▶ _About this exercise_: Your output should be the entries below, from the first line up to and including the line with "integers as [Z], exceptions", reproduced exactly and with no other lines.

▶ _Stored data_:

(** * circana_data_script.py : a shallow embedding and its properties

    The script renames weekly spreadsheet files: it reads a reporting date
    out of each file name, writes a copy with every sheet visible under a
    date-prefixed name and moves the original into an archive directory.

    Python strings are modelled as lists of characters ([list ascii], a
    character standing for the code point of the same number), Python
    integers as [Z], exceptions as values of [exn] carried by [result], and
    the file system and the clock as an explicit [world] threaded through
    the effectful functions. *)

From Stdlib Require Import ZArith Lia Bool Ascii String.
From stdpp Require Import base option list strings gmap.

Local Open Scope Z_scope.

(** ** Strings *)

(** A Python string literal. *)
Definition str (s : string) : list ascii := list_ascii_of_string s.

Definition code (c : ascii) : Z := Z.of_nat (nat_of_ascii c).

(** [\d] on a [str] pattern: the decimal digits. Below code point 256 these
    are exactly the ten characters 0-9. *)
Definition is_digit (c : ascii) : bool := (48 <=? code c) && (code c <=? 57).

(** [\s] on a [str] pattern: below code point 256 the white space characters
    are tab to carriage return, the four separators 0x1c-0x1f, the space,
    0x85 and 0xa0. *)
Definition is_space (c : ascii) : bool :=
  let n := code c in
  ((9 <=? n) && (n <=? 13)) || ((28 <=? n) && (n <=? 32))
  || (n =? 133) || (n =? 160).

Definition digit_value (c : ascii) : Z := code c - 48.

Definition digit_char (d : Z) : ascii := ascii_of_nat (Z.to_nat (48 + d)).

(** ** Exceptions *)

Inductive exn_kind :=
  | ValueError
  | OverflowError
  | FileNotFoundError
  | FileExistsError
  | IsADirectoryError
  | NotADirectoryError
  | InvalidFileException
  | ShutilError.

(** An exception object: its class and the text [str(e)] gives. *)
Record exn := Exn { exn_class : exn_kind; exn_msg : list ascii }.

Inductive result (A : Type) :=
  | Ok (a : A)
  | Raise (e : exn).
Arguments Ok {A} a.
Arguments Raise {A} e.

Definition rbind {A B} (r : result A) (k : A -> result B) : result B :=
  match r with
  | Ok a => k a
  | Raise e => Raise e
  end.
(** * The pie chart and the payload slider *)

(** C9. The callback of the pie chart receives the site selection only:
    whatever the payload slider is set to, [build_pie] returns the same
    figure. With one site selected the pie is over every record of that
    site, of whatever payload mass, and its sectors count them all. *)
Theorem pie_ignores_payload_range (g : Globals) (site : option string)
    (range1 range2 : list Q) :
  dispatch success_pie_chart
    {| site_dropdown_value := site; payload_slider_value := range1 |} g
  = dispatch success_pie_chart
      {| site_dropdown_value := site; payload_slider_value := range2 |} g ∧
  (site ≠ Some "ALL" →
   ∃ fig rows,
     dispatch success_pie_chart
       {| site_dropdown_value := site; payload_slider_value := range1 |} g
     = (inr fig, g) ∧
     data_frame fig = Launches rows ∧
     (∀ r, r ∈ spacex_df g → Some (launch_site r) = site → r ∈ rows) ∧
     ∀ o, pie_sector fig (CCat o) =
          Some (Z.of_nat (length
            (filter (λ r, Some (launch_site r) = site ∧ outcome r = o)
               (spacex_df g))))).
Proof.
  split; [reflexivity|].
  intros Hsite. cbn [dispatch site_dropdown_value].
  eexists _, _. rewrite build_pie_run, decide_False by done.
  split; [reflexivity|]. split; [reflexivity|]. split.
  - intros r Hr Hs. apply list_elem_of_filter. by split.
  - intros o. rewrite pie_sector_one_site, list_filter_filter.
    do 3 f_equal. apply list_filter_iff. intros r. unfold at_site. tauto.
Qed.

▶ _Answer to this exercise_:
(** * circana_data_script.py : a shallow embedding and its properties

    The script renames weekly spreadsheet files: it reads a reporting date
    out of each file name, writes a copy with every sheet visible under a
    date-prefixed name and moves the original into an archive directory.

    Python strings are modelled as lists of characters ([list ascii], a
    character standing for the code point of the same number), Python
    integers as [Z], exceptions as values of [exn] carried by [result], and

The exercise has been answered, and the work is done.